Assigning Success Likelihoods to Recently Drafted Quarterbacks
This project attempts to predict quarterbacks' NFL success - both for recently drafted quarterbacks, and for those whose career outcomes we already know. We first develop an objective definition of "success", and use this definition to classify quarterbacks as either "successful" or "unsuccessful." Then, using the players' college statistics and physical attributes, we use random forest modeling to predict the quarterbacks' respective chances at success. Ultimately, we end up with a series of success likelihood projection distributions for a number of quarterbacks drafted within the last two years, and analyze these results to determine the recent draftees most likely to succeed.
A full description of the project can be found at saisenberg.com.
- imblearn (
!pip install imblearn)
- matplotlib, numpy, os, pandas, seaborn, sklearn, warnings (
all installed with Anaconda)
- imblearn (
lib <- c('data.table', 'dplyr', 'ggplot2', 'gtools', 'htmltab', 'jsonlite', 'rvest', 'stringr') install_packages(lib)
Instructions for use
1. Run /r/cfb_stats.R
This program collects, cleans, and aggregates college football quarterback data from sports-reference.com.
The output of /r/cfb_stats.R can also be found at /data/cfb_stats.csv.
2. Run /r/nfl_stats.R
This program collects, cleans, and aggregates NFL quarterback data from pro-football-reference.com, and classifies quarterbacks as "successes" or "non-successes." Additionally, the program merges these classifications with the previously-scraped college football quarterback data.
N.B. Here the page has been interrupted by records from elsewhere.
(* ===== verification/PageEntry.v ===== *)
(** Page table entries: the [PageTableEntry] bit field of
    [kernel/src/memory/paging.rs], its constructors and the accessors that
    interpret an entry at a level of the tree. *)
From S2P Require Import Prelude BitField Addresses.

(** [PageTableEntry(u64)] *)
Abbreviation PageTableEntry := Z (only parsing).

Record PageTableEntryOptions := {
  read_only : bool;
  el0_access : bool;
}.

Section entries.
Context `{BF : BitField}.
Implicit Types e : PageTableEntry.

(** *** The fields of [bitfield! { struct PageTableEntry(u64) }] that the code uses *)
Definition entry_address e : Z := bit_range e 47 12.
Definition set_address e (v : Z) : PageTableEntry := set_bit_range e 47 12 v.
Definition af e : bool := bit e 10.
Definition set_af e (b : bool) : PageTableEntry := set_bit e 10 b.
Definition ap_read_only e : bool := bit e 7.
Definition set_ap_read_only e (b : bool) : PageTableEntry := set_bit e 7 b.
Definition ap_el0_access e : bool := bit e 6.
Definition set_ap_el0_access e (b : bool) : PageTableEntry := set_bit e 6 b.
Definition get_type e : bool := bit e 1.
Definition set_type e (b : bool) : PageTableEntry := set_bit e 1 b.
Definition valid e : bool := bit e 0.
Definition set_valid e (b : bool) : PageTableEntry := set_bit e 0 b.

(** *** Constructors *)
Definition table_desc (table_ptr : Z) : PageTableEntry :=
  let e := 0 in
  let e := set_valid e true in
  let e := set_type e true in
  set_address e (Z.shiftr table_ptr 12).

Definition block_entry (base_address : Z) (level : Z) : option PageTableEntry :=
  let aligned :=
    if level =? 1 then Z.land base_address 0xffffff =? 0
    else if level =? 2 then Z.land base_address 0xfffff =? 0
    else false in
  if aligned then
    let e := 0 in
    let e := set_valid e true in
    let e := set_type e false in
    let e := set_af e true in
    Some (set_address e (Z.shiftr base_address 12))
  else None.

Definition page_entry (base_address : Z) : PageTableEntry :=
  let e := 0 in
  let e := set_valid e true in
  let e := set_type e true in
  let e := set_af e true in
  set_address e (Z.shiftr base_address 12).

Definition invalid : PageTableEntry := 0.

(** *** Interpretation at a level *)
Definition table_phy_addr e : option Z :=
  if negb (valid e) || negb (get_type e) then None
  else Some (Z.shiftl (entry_address e) 12).

(** The pointer to the next table is its physical address in the identity mapping.  The
    address field has 36 bits, so [to_virtual_canonical] does not overflow
    ([table_ref_total]) and the pointer is not null. *)
Definition table_ref e (lvl : Z) : option Z :=
  if 3 <=? lvl then None
  else a ← table_phy_addr e; PhysicalAddress.to_virtual_canonical a.

Definition base_address e (lvl : Z) : option Z :=
  if negb (valid e) || ((lvl <? 3) && get_type e) || ((3 <=? lvl) && negb (get_type e)) then None
  else Some (Z.shiftl (entry_address e) 12).

Definition apply (self : PageTableEntryOptions) (entry : PageTableEntry) : PageTableEntry :=
  set_ap_el0_access (set_ap_read_only entry (read_only self)) (el0_access self).

(** ** What the accessors read from a constructed entry *)

Lemma table_ref_total e lvl : lvl < 3 →
  table_ref e lvl = if valid e && get_type e then Some (entry_address e * PAGE_SIZE + CANONICAL)
                    else None.
Proof.
  intros Hl. unfold table_ref, table_phy_addr. replace (3 <=? lvl) with false by lia.
  destruct (valid e), (get_type e); cbn; try done.
  unfold PhysicalAddress.to_virtual_canonical. rewrite Z.shiftl_mul_pow2 by lia.
  apply uadd_Some. pose proof (bit_range_bound e 47 12 ltac:(lia)).
  unfold entry_address, CANONICAL, PAGE_SIZE in *. lia.
Qed.

Lemma table_ref_None e lvl : 3 ≤ lvl → table_ref e lvl = None.
Proof. intros. unfold table_ref. by replace (3 <=? lvl) with true by lia. Qed.

Lemma shift_address_page a : 0 ≤ a < 2 ^ 48 → a mod PAGE_SIZE = 0 →
  Z.shiftr a 12 mod 2 ^ 36 * PAGE_SIZE = a.
Proof. intros Ha Hal. rewrite Z.shiftr_div_pow2 by lia. pdlia. Qed.

Ltac entry := unfold table_desc, page_entry, apply, valid, get_type, entry_address, ap_read_only,
  ap_el0_access, af, set_valid, set_type, set_address, set_af, set_ap_read_only,
  set_ap_el0_access; autorewrite with bits; try done.

Lemma table_desc_valid p : valid (table_desc p) = true.
Proof. entry. Qed.
Lemma table_desc_type p : get_type (table_desc p) = true.
Proof. entry. Qed.
Lemma table_desc_address p : entry_address (table_desc p) = Z.shiftr p 12 mod 2 ^ 36.
Proof. entry. Qed.

Lemma page_entry_valid p : valid (page_entry p) = true.
Proof. entry. Qed.
Lemma page_entry_type p : get_type (page_entry p) = true.
Proof. entry. Qed.
Lemma page_entry_address p : entry_address (page_entry p) = Z.shiftr p 12 mod 2 ^ 36.
Proof. entry. Qed.

Lemma block_entry_fields p lvl e : block_entry p lvl = Some e →
  valid e = true ∧ get_type e = false ∧ entry_address e = Z.shiftr p 12 mod 2 ^ 36.
Proof.
  unfold block_entry. destruct (if lvl =? 1 then _ else _); [|done].
  intros [= <-]. split_and!; entry.
Qed.

Lemma apply_valid o e : valid (apply o e) = valid e.
Proof. entry. Qed.
Lemma apply_type o e : get_type (apply o e) = get_type e.
Proof. entry. Qed.
Lemma apply_address o e : entry_address (apply o e) = entry_address e.
Proof. entry. Qed.
Lemma apply_read_only o e : ap_read_only (apply o e) = read_only o.
Proof. entry. Qed.
Lemma apply_el0_access o e : ap_el0_access (apply o e) = el0_access o.
Proof. entry. Qed.

Lemma invalid_valid : valid invalid = false.
Proof. unfold valid, invalid. by rewrite bit_0. Qed.

(** Following a table descriptor leads to the table it was made for. *)
Lemma table_ref_table_desc p lvl : lvl < 3 → 0 ≤ p < 2 ^ 48 → p mod PAGE_SIZE = 0 →
  table_ref (table_desc p) lvl = Some (p + CANONICAL).
Proof.
  intros. rewrite table_ref_total by done.
  rewrite table_desc_valid, table_desc_type, table_desc_address. cbn [andb].
  by rewrite shift_address_page.
Qed.

Lemma table_ref_invalid e lvl : valid e = false → table_ref e lvl = None.
Proof.
  intros Hv. unfold table_ref, table_phy_addr. rewrite Hv. by destruct (3 <=? lvl).
Qed.

Lemma table_ref_block e lvl : get_type e = false → table_ref e lvl = None.
Proof.
  intros Hv. unfold table_ref, table_phy_addr. rewrite Hv. cbn. rewrite orb_true_r.
  by destruct (3 <=? lvl).
Qed.

(** The alignment that [block_entry] checks, in bytes. *)
Lemma block_entry_aligned p lvl e : block_entry p lvl = Some e →
  (lvl = 1 ∧ p mod 2 ^ 24 = 0) ∨ (lvl = 2 ∧ p mod 2 ^ 20 = 0).
Proof.
  unfold block_entry. change 0xffffff with (Z.ones 24). change 0xfffff with (Z.ones 20).
  rewrite !Z.land_ones by lia.
  destruct (Z.eqb_spec lvl 1); [destruct (Z.eqb_spec (p mod 2 ^ 24) 0); [auto|done]|].
  destruct (Z.eqb_spec lvl 2); [destruct (Z.eqb_spec (p mod 2 ^ 20) 0); [auto|done]|done].
Qed.
End entries.

Arguments valid {BF} e : simpl never.
Arguments get_type {BF} e : simpl never.
Arguments entry_address {BF} e : simpl never.
Arguments ap_read_only {BF} e : simpl never.
Arguments ap_el0_access {BF} e : simpl never.
Arguments table_ref {BF} e lvl : simpl never.
Arguments base_address {BF} e lvl : simpl never.
Arguments table_desc {BF} table_ptr : simpl never.
Arguments page_entry {BF} base_address : simpl never.
Arguments block_entry {BF} base_address level : simpl never.
Arguments apply {BF} self entry : simpl never.

#[export] Hint Rewrite @table_desc_valid @table_desc_type @table_desc_address @page_entry_valid
  @page_entry_type @page_entry_address @apply_valid @apply_type @apply_address
  @apply_read_only @apply_el0_access @invalid_valid : bits.
Inductive level_outcome s π lvl i (can : bool) size levels (r0 : res (Tables A) MemoryError descent)
    : Prop :=
  | lo_down s1 table1 : forest_wf R s1 → same_leaves R (tables s) (tables s1) →
      follow (tables s1) r 0 (π ++ [i]) = Some table1 → r0 = desc levels table1 s1 →
      level_outcome s π lvl i can size levels r0
  | lo_block s1 b : can = true → size ≤ page_count - page_index → block_entry pa lvl = Some b →
      forest_wf R s1 → updated_leaf (tables s) (tables s1) r (π ++ [i]) lvl (apply options b) →
      r0 = Ok (MappedBlock size) s1 → level_outcome s π lvl i can size levels r0
  | lo_err e s1 : forest_wf R s1 → same_leaves R (tables s) (tables s1) → r0 = Err e s1 →
      level_outcome s π lvl i can size levels r0
  | lo_stop e : valid e = true → (∀ σ, leaf (tables s) r (π ++ i :: σ) = Some (lvl, e)) →
      r0 = Stop Panic → level_outcome s π lvl i can size levels r0.

Lemma page_address_run s : lift (E:=MemoryError) (umul page_index PAGE_SIZE) s
    = Ok (page_index * PAGE_SIZE) s ∧
  lift (E:=MemoryError) (uadd phy_start (page_index * PAGE_SIZE)) s = Ok pa s.
Proof.
  split; apply lift_Ok; (split; [|done]); [apply umul_Some|apply uadd_Some]; plia.
Qed.

Lemma descend_level s π table (lvl i : Z) can size levels : forest_wf R s →
  follow (tables s) r 0 π = Some table → lvl = Z.of_nat (length π) → lvl < 3 → 0 ≤ i < 512 →
  level_outcome s π lvl (Z.to_nat i) can size levels
    (desc ((lvl, i, can, size) :: levels) table s).
Proof.
  intros Hwf Hfol Hl Hl3 Hi. destruct (fw_table _ _ Hwf r π table Hr Hfol) as (t & Ht & Hlen).
  destruct (lookup_lt_is_Some_2 t (Z.to_nat i)) as [e He]; [lia|].
  cbn [descend]. erewrite bind_run by (by eapply read_entry_run).
  destruct (table_ref e lvl) as [next|] eqn:Href.
  { apply (lo_down _ _ _ _ _ _ _ _ s next); [done|done| |done].
    rewrite follow_snoc, Hfol. cbn. unfold step, entry. rewrite Ht. cbn. rewrite He. cbn.
    by rewrite Z.add_0_l, <- Hl. }
  destruct (valid e) eqn:Hv.
  { apply (lo_stop _ _ _ _ _ _ _ _ e); [done| |done]. intros σ. unfold leaf.
    rewrite (walk_app _ _ _ _ _ _ Hfol). cbn [walk]. unfold entry. rewrite Ht. cbn.
    rewrite He. cbn. rewrite Z.add_0_l, <- Hl, Href. cbn. by rewrite Hv. }
  erewrite bind_run by done.
  set (block := if can then _ else _).
  assert (∃ ob, block s = Ok ob s ∧ ∀ b, ob = Some b →
    can = true ∧ size ≤ page_count - page_index ∧ block_entry pa lvl = Some b) as (ob & Hob & Hb).
  { unfold block. destruct can; [|by eexists]. run_step.
    destruct (Z.leb_spec size (page_count - page_index)); [|by eexists].
    destruct (page_address_run s) as [H1 H2].
    erewrite bind_run by exact H1. erewrite bind_run by exact H2. by eexists. }
  erewrite bind_run by exact Hob. destruct ob as [b|].
  - destruct (Hb b eq_refl) as (-> & Hsz & Hbe). destruct (block_entry_fields _ _ _ Hbe) as (Hbv & Hbt & _).
    destruct (forest_write_leaf R s r π table t (Z.to_nat i) (apply options b)) as [Hwf' Hleaf];
      [done..|lia|by apply table_ref_block; rewrite apply_type|].
    eapply lo_block; [done|done|exact Hbe|exact Hwf'| |].
    + intros r' ρ Hr'. cbn. rewrite (Hleaf r' ρ Hr'), apply_valid, Hbv, <- Hl. done.
    + by erewrite bind_run by (by eapply write_entry_run).
  - pose proof (allocate_table_run s (fw_frames _ _ Hwf)) as Hal.
    destruct (fa_alloc (frames s)) as [new a'|err a'|w] eqn:Ha; [| |done].
    + destruct (forest_link R s r π table t (Z.to_nat i) e new a') as (Ht1 & Hwf' & Hsame & Hnew);
        [done..|lia|done|].
      eapply lo_down; [exact Hwf'|exact Hsame|exact Hnew|].
      erewrite bind_run by exact Hal. erewrite bind_run by (eapply write_entry_run; [exact Ht1|exact He]).
      destruct (fa_alloc_Ok _ _ _ (fw_frames _ _ Hwf) Ha) as (_ & Hpal & Hpa & _).
      erewrite bind_run; [done|]. by rewrite table_ref_table_desc.
    + eapply lo_err; [exact Hwf|done|]. unfold mbind, M_bind. by rewrite Hal.
Qed.

(** *** One round of ['top] *)

Context (self : PageTable) (virt_start : Z) (Hself : level0_table self = r).
Context (Hvirt : 0 ≤ virt_start) (Hvend : virt_start + page_index * PAGE_SIZE < U64).
Local Abbreviation va := (virt_start + page_index * PAGE_SIZE).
The output of /r/nfl_stats.R can also be found at /data/prev_drafted_qb.csv and /data/recent_drafted_qb.csv.
3. Run the code contained in /python/quarterbacks.ipynb
This code attempts predict quarterback success using the previously-scraped college football quarterback data. After first iterating through the random forest algorithm twice, the code repeats the process ten thousand times, each time generating different success likelihood predictions for recently drafted quarterbacks. Results for each quarterback are then aggregated and analyzed.
The output of /python/quarterbacks.ipynb has been included within the iPython Notebook file.
This project is licensed under the MIT License - see the LICENSE.md file for details.